Gradient Boosting Classifier (GBC)

Gradient boosting is an AI strategy for regression and classification problems. It provides a prediction model in the form of a set of overall prediction models and decision trees. Like other enhancement techniques, it constructs models in a stage-savvy style and summarizes them by allowing arbitrarily distinguishable unfortunate work [16].

Extensive use of “gradient enhancement” follows method 1 to limit target work. In each cycle, we adapt the basic learners to the negative angle of the negative gradient, and continuously increase the expected value, and add it to the incentives emphasized in the past.

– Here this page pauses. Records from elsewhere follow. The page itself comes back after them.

(** * The xv6 console with command history (kernel/console.c)

    A shallow embedding of the console driver: the input ring buffer
    [input], the command history [command_stack] with its cursor
    [command_ptr], the output path [consputc], the interrupt handler
    [consoleintr], the blocking reader [consoleread] and the fatal halt
    [panic].

    Conventions.
    - A C [char] is a [Z] in [-128, 127] (x86 gcc: [char] is signed); an
      [int] is a [Z] in [-2^31, 2^31); a [uint] is a [Z] in [0, 2^32) and
      every [uint] operation is followed by [to_uint].
    - The arrays [input.buf] and [command_stack] are lists updated by index.
    - What the driver sends to the UART and to the CGA screen is collected,
      in order, in the trace [out]. [uartputc] and the rendering done by
      [cgaputc] (cursor, scrolling) are outside this development: a call is
      recorded with its argument and the [history_color] flag it reads.
    - [cons.lock], [acquire]/[release], [iunlock]/[ilock] and [wakeup] are
      not modelled: every operation below is one critical section.
    - A computation either returns ([Done]) or never returns ([Spin]): the
      two [for(;;);] loops of the file. *)

From Stdlib Require Import ZArith Lia Bool String Ascii.
From stdpp Require Import base tactics option list.

Local Open Scope Z_scope.

(** ** Machine integers *)

Definition to_uint (x : Z) : Z := x mod 2 ^ 32.
Definition to_int (x : Z) : Z := (x + 2 ^ 31) mod 2 ^ 32 - 2 ^ 31.
Definition to_char (x : Z) : Z := (x + 128) mod 256 - 128.

(** ** Constants of the source *)

Definition INPUT_BUF : Z := 128.
Definition SAVED_MAX : Z := 3.
Definition BACKSPACE : Z := 0x100.
Definition KEY_UP : Z := 0xE2.
Definition KEY_DN : Z := 0xE3.
(** [C(x)] is [x - '@'] and [S(x)] is [x + '@']; ['@'] is 64. The macro [S]
    is [S_] here, [S] being the successor of [nat]. *)
Definition C (x : Z) : Z := x - 64.
Definition S_ (x : Z) : Z := x + 64.

Definition ch (a : ascii) : Z := Z.of_N (N_of_ascii a).
Definition chars (s : string) : list Z := map ch (list_ascii_of_string s).

Definition NL : Z := 10.   (* '\n' *)
Definition CR : Z := 13.   (* '\r' *)
Definition CTRL_D : Z := C (ch "D").
Definition CTRL_P : Z := C (ch "P").
Definition CTRL_U : Z := C (ch "U").
Definition CTRL_H : Z := C (ch "H").
Definition DEL : Z := 0x7f.

(** ** State *)

(** One call of the output sink. *)
Inductive event : Type :=
| Uart (c : Z)                 (* uartputc(c) *)
| Cga (c : Z) (color : Z).     (* cgaputc(c), with history_color *)

Record console : Type := mkConsole {
  panicked : bool;                 (* static int panicked *)
  cons_locking : bool;             (* cons.locking *)
  intena : bool;                   (* interrupts enabled on this CPU; cli() clears it *)
  input_buf : list Z;              (* input.buf[INPUT_BUF] *)
  input_r : Z;                     (* input.r, uint *)
  input_w : Z;                     (* input.w, uint *)
  input_e : Z;                     (* input.e, uint *)
  command_stack : list (list Z);   (* command_stack[SAVED_MAX][INPUT_BUF] *)
  command_ptr : Z;                 (* int command_ptr = -1 *)
  saved : Z;                       (* int saved = 0 *)
  history_color : Z;               (* int history_color = 0 *)
  out : list event                 (* calls of the output sink, oldest first *)
}.

Definition set_panicked (v : bool) (s : console) : console :=
  mkConsole v (cons_locking s) (intena s) (input_buf s) (input_r s) (input_w s)
    (input_e s) (command_stack s) (command_ptr s) (saved s) (history_color s) (out s).
Definition set_locking (v : bool) (s : console) : console :=
  mkConsole (panicked s) v (intena s) (input_buf s) (input_r s) (input_w s)
    (input_e s) (command_stack s) (command_ptr s) (saved s) (history_color s) (out s).
Definition set_intena (v : bool) (s : console) : console :=
  mkConsole (panicked s) (cons_locking s) v (input_buf s) (input_r s) (input_w s)
    (input_e s) (command_stack s) (command_ptr s) (saved s) (history_color s) (out s).
Definition set_buf (v : list Z) (s : console) : console :=
  mkConsole (panicked s) (cons_locking s) (intena s) v (input_r s) (input_w s)
    (input_e s) (command_stack s) (command_ptr s) (saved s) (history_color s) (out s).
Definition set_r (v : Z) (s : console) : console :=
  mkConsole (panicked s) (cons_locking s) (intena s) (input_buf s) v (input_w s)
    (input_e s) (command_stack s) (command_ptr s) (saved s) (history_color s) (out s).
Definition set_w (v : Z) (s : console) : console :=
  mkConsole (panicked s) (cons_locking s) (intena s) (input_buf s) (input_r s) v
    (input_e s) (command_stack s) (command_ptr s) (saved s) (history_color s) (out s).
Definition set_e (v : Z) (s : console) : console :=
  mkConsole (panicked s) (cons_locking s) (intena s) (input_buf s) (input_r s) (input_w s)
    v (command_stack s) (command_ptr s) (saved s) (history_color s) (out s).
Definition set_stack (v : list (list Z)) (s : console) : console :=
  mkConsole (panicked s) (cons_locking s) (intena s) (input_buf s) (input_r s) (input_w s)
    (input_e s) v (command_ptr s) (saved s) (history_color s) (out s).
Definition set_ptr (v : Z) (s : console) : console :=
  mkConsole (panicked s) (cons_locking s) (intena s) (input_buf s) (input_r s) (input_w s)
    (input_e s) (command_stack s) v (saved s) (history_color s) (out s).
Definition set_saved (v : Z) (s : console) : console :=
  mkConsole (panicked s) (cons_locking s) (intena s) (input_buf s) (input_r s) (input_w s)
    (input_e s) (command_stack s) (command_ptr s) v (history_color s) (out s).
Definition set_color (v : Z) (s : console) : console :=
  mkConsole (panicked s) (cons_locking s) (intena s) (input_buf s) (input_r s) (input_w s)
    (input_e s) (command_stack s) (command_ptr s) (saved s) v (out s).
Definition emit (ev : event) (s : console) : console :=
  mkConsole (panicked s) (cons_locking s) (intena s) (input_buf s) (input_r s) (input_w s)
    (input_e s) (command_stack s) (command_ptr s) (saved s) (history_color s) (out s ++ [ev]).

(** The zero-initialised globals, with [command_ptr = -1]; interrupts are on
    and [consoleinit] has set [cons.locking]. *)
Definition init : console :=
  mkConsole false true true (replicate 128 0) 0 0 0
    (replicate 3 (replicate 128 0)) (-1) 0 0 [].

(** [a[i]] for an array held as a list. An index outside the array is not
    described by this development (the C code would read other memory); it
    reads [0] here. *)
Definition char_at (a : list Z) (i : Z) : Z :=
  if 0 <=? i then default 0 (a !! Z.to_nat i) else 0.

Definition stack_row (st : list (list Z)) (i : Z) : list Z :=
  if 0 <=? i then default [] (st !! Z.to_nat i) else [].

(** ** Computations that may never return *)

Inductive outcome (A : Type) : Type :=
| Done (a : A) (s : console)
| Spin (s : console).
Arguments Done {A} a s.
Arguments Spin {A} s.

Definition M (A : Type) : Type := console -> outcome A.

Definition ret {A} (a : A) : M A := fun s => Done a s.
Definition bind {A B} (m : M A) (k : A -> M B) : M B :=
  fun s => match m s with
           | Done a s' => k a s'
           | Spin s' => Spin s'
           end.
Definition modify (f : console -> console) : M unit := fun s => Done tt (f s).
Definition spin {A} : M A := fun s => Spin s.

Notation "x <- m ;; k" := (bind m (fun x => k))
  (at level 100, m at next level, k at level 200, right associativity, only parsing).
Notation "m >> k" := (bind m (fun _ => k))
  (at level 100, k at level 200, right associativity, only parsing).

(** The state in which a computation ends, or is stuck forever. *)
Definition final {A} (o : outcome A) : console :=
  match o with Done _ s => s | Spin s => s end.

(** ** Output path *)

Definition cli : M unit := modify (set_intena false).
Definition uartputc (c : Z) : M unit := modify (emit (Uart c)).
Definition cgaputc (c : Z) : M unit := fun s => Done tt (emit (Cga c (history_color s)) s).

Definition consputc (c : Z) : M unit := fun s =>
  if panicked s then (cli >> spin) s
  else ((if c =? BACKSPACE
         then uartputc 8 >> uartputc 32 >> uartputc 8
         else uartputc c) >>
        cgaputc c) s.

(** ** Command history *)

(** [command_stack[i][j] = command_stack[i - 1][j]] *)
Definition copy_cell (i j : Z) (st : list (list Z)) : list (list Z) :=
  <[Z.to_nat i := <[Z.to_nat j := char_at (stack_row st (i - 1)) j]> (stack_row st i)]> st.

(** The values [lo, lo+1, .., lo+n-1] of a counting loop. *)
Definition upto (lo : Z) (n : nat) : list Z := map (fun k => lo + Z.of_nat k) (seq 0 n).

(** [for (i = SAVED_MAX - 1; i >= 1; i--) for (j = 0; j < INPUT_BUF; j++) ...] *)
Definition moveCommandsUp : M unit :=
  modify (fun s =>
    set_stack
      (fold_left (fun st i => fold_left (fun st' j => copy_cell i j st') (upto 0 128) st)
                 (rev (upto 1 (Z.to_nat (SAVED_MAX - 1)))) (command_stack s))
      s).

(** [memset(command_stack[0], '\0', INPUT_BUF)] *)
Definition clear_row0 : M unit :=
  modify (fun s => set_stack (<[0%nat := replicate 128 0]> (command_stack s)) s).

(** The loop of [copyCommand]. [ptr] runs from 0 and the loop stops at
    [ptr = INPUT_BUF] at the latest: [k] is [INPUT_BUF - ptr]. [buffer_ptr]
    is an [int]; it is compared with the [uint] [input.e] as a [uint], and
    [buffer_ptr % INPUT_BUF] is the remainder of C ([Z.rem]). *)
Fixpoint copy_loop (k : nat) (ptr buffer_ptr : Z) (s : console) : console :=
  match k with
  | O => s
  | S k' =>
      if to_uint buffer_ptr =? input_e s then s
      else
        let c := char_at (input_buf s) (Z.rem buffer_ptr INPUT_BUF) in
        let st := command_stack s in
        copy_loop k' (ptr + 1) (to_int (buffer_ptr + 1))
          (set_stack
             (<[0%nat := <[Z.to_nat ptr := if c =? NL then 0 else c]> (stack_row st 0)]> st) s)
  end.

Definition copyCommand : M unit :=
  moveCommandsUp >>
  clear_row0 >>
  modify (fun s => copy_loop 128 0 (to_int (input_w s)) s).

(** [input.buf[input.e++ % INPUT_BUF] = c] *)
Definition put_edit (c : Z) : M unit :=
  modify (fun s =>
    set_e (to_uint (input_e s + 1))
      (set_buf (<[Z.to_nat (input_e s mod INPUT_BUF) := to_char c]> (input_buf s)) s)).

(** The loop of [clearCommandLine]. Every pass decrements [input.e], so the
    loop runs at most [input.e - input.w] (as a [uint]) times: [k] counts
    the passes that are left. *)
Fixpoint clear_loop (k : nat) : M unit :=
  fun s =>
    if negb (input_e s =? input_w s)
       && negb (char_at (input_buf s) (to_uint (input_e s - 1) mod INPUT_BUF) =? NL)
    then
      match k with
      | O => Done tt s   (* not reached, see [clear_loop_exit] *)
      | S k' =>
          (modify (fun s => set_e (to_uint (input_e s - 1)) s) >>
           consputc BACKSPACE >>
           clear_loop k') s
      end
    else Done tt s.

Definition clearCommandLine : M unit :=
  fun s => clear_loop (Z.to_nat (to_uint (input_e s - input_w s))) s.

(** The loop of [writeCommand]: [i] runs from 0 to [INPUT_BUF - 1], [k] is
    [INPUT_BUF - i]. *)
Fixpoint write_loop (k : nat) (i : Z) : M unit :=
  match k with
  | O => ret tt
  | S k' =>
      fun s =>
        let c := char_at (stack_row (command_stack s) (command_ptr s)) i in
        if c =? NL then Done tt s
        else (put_edit c >> consputc c >> write_loop k' (i + 1)) s
  end.

Definition writeCommand : M unit :=
  clearCommandLine >>
  modify (set_color 1) >>
  write_loop 128 0 >>
  modify (set_color 0).

Definition moveThroughCommandHistory (upOrDown : Z) : M unit :=
  fun s =>
    if command_ptr s =? -1 then
      if upOrDown =? S_ KEY_UP then
        if saved s >=? 1 then (modify (set_ptr 0) >> writeCommand) s
        else Done tt s
      else Done tt s
    else
      if upOrDown =? S_ KEY_UP then
        if command_ptr s + 1 <? saved s then
          (modify (fun s => set_ptr (command_ptr s + 1) s) >>
           writeCommand >>
           modify (fun s => if command_ptr s =? SAVED_MAX
                            then set_ptr (SAVED_MAX - 1) s else s)) s
        else Done tt s
      else if upOrDown =? S_ KEY_DN then
        if command_ptr s >? 0 then
          (modify (fun s => set_ptr (command_ptr s - 1) s) >> writeCommand) s
        else (clearCommandLine >> modify (set_ptr (-1))) s
      else Done tt s.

$$F_{m} \left( x \right) = F_{m - 1} \left( x \right) - \gamma_{m} \mathop \sum \limits_{i = 1}^{n} \nabla F_{m - 1} L\left( {y_{i} ,F_{m - 1} \left( {x_{i} } \right)} \right),$$

$$\gamma_{m} = \frac{\arg \min }{\gamma }\mathop \sum \limits_{i = 1}^{n} L\left( {y_{i} ,F_{m - 1} \left( {x_{i} } \right)} \right) - \gamma \nabla F_{m - 1} L\left( {y_{i} ,F_{m - 1} \left( {x_{i} } \right)} \right)$$

where $L\left(y, F\left(x\right)\right)\mathrm{is a differentiable loss function}$

Random Forest (RF)

Random Forest classifier is an all-encompassing learning strategy for grouping, relapse, and different undertakings that can be performed with the assistance of choice trees [17]. These choice trees can be built at preparing time, and the yield of this class can be characterization or relapse. With the assistance of this irregular forest, one can address the propensity for over-adjustment to the preparation set.

At the "random forest" level, it is normal on all trees. The importance of the entire component of each tree is estimated and divided by the total number of trees:

$${\text{RFfii}} = \frac{{\mathop \sum \nolimits_{{j \in {\text{all trees}}}} {\text{norm}} }}{T}{\text{fiij}}$$

where RFfii is the significance of highlight I determined from all trees in the Random Forest model; Norm fiij is the standardized element significance for I in tree j; T is the absolute number of trees.

Ensemble Techniques

The ensemble itself is a supervised learning calculation because it tends to be prepared and then used to make predictions. In any case, this kind of speculation is not really included in the theoretical space of the model that made it. In principle, this adaptability can allow them to overfit the training data instead of a separate model, but in fact, certain ensemble techniques usually reduce the problems caused by overfitting the training data. Generally, evaluating the predictions of ensemble requires more calculations than evaluating the expectations of the overall model. In a sense, ensemble learning can be considered as a way to make up for weak learning calculations by playing a large number of additional calculations. Again, the choice is to do a lot of extra learning on a non-ensemble framework.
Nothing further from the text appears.